DISSÍDIO COLETIVO
DESCONTO A FAVOR DE SINDICATO
CLÁUSULA CONTRATUAL QUE A AUTORIZA — QUANDO NÃO CABE
- Recurso
- —
- Tribunal
- TST
Resumo do acórdão
- Conheço por divergência... - Conforme a legislação vigente à época das transferências, e conforme fixados os fatos pela prova, a admissão dos reclamantes sob a cláusula de transferência, coloca-os sob a precisa argumentação do acórdão da E. Turma de lavra do E. Ministro MOZART VICTOR RUSSOMANO, "in verbis": "Partindo dos fatos pelos quais as instâncias ordinárias admitiram como legítima a transferência (fatos, que, agora, não mais podem ser reexaminados), tem-se a considerar que a transferência por mera necessidade de serviço e, além disso, transitória, sujeita o empregador ao pagamento do adicional (parágrafo 3º), o que não ocorre nas transferências definitivas, resultante cláusula expressa ou implícita de transferência embora também elas dependam, atualmente, da prova da necessidade do serviço (parágrafo 1º).
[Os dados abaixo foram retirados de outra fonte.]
(** A stop holds the lease of [name]: it is the one that was there under a stop token. *)
Definition stop_held (name : string) (l : WatchdogLease) (s s' : Resident) : Prop :=
  startswith stop_prefix (wd_owner_id l) = true ∧
  rg_watchdogs (rs_registry s') !! name = Some l ∧
  ∃ previous, rg_watchdogs (rs_registry s) !! name = Some previous ∧ wd_pid l = wd_pid previous ∧
    (rs_registry s' = rs_registry s ∨
     rs_registry s' = (rs_registry s) <| rg_watchdogs := <[name := l]> (rg_watchdogs (rs_registry s)) |>).

(** The row of the stop token is deleted, or nothing changes. *)
Definition cleared_only (name owner : string) (done : bool) (s s' : Resident) : Prop :=
  if done
  then (∃ l, rg_watchdogs (rs_registry s) !! name = Some l ∧ wd_owner_id l = owner) ∧
       rs_registry s' = (rs_registry s) <| rg_watchdogs := delete name (rg_watchdogs (rs_registry s)) |>
  else rs_registry s' = rs_registry s.

Definition seen_gone (pid : Z) : Prop := pid ≤ 0 ∨ ∃ n, os_pid_exists n pid = false.

(** The events of a stop, and how it may end after them. *)
Inductive stop_trace (name : string)
    : list host_event → out (option WatchdogStopResult) → Prop :=
  | st_nothing o : (∀ x, o ≠ Done x) → stop_trace name [] o
  | st_absent s s' o :
      rg_watchdogs (rs_registry s) !! name = None → rs_registry s' = rs_registry s →
      (∀ x, o = Done (Some x) → sr_requested x = false ∧ sr_stop_lease_cleared x = false) →
      stop_trace name [StopAsked None s s'] o
  | st_asked l p s s' o :
      stop_held name l s s' →
      (∀ x, o = Done (Some x) → sr_stopped x = false ∧ sr_stop_lease_cleared x = false) →
      stop_trace name [StopAsked (Some (l, p)) s s'] o
  | st_gone l p s s' o :
      stop_held name l s s' → seen_gone (wd_pid l) → (∀ x, o ≠ Done x) →
      stop_trace name [StopAsked (Some (l, p)) s s'; Gone (wd_pid l)] o
  | st_cleared l p s s' done s2 s3 o :
      stop_held name l s s' → seen_gone (wd_pid l) →
      cleared_only name (wd_owner_id l) done s2 s3 →
      (∀ x, o = Done (Some x) → sr_stopped x = true ∧ sr_stop_lease_cleared x = done) →
      stop_trace name [StopAsked (Some (l, p)) s s'; Gone (wd_pid l);
                       Cleared (wd_owner_id l) done s2 s3] o.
Embora o fator "necessidade de serviço", seja comum às duas figuras, elas são, conceitualmente, a diversas, inclusive quanto aos seus efeitos, no tocante ao pagamento do adicional. Mais ainda: Não adotamos, "data venia", a tese do r. acórdão paradigma segundo a qual toda e qualquer transferência resultante de cláusula contratual expressa ou implícita envolva, sempre, transferência provisória. Pode ocorrer qualquer das duas hipóteses, no uso daquela cláusula". - Termos em que nego provimento aos embargos. Proc. TST-E-RR-5.012/77, Julgado em 12-06-1980 Arquivo do Ementário Forense, TST/1.591 EMFOR 423
Ementa
Se as transferências, conforme cláusula contratual, eram legítimas, exclui-se adicional do art. 469, parágrafo 1º, da CLT que incide apenas nos casos do parágrafo 3º do mesmo artigo.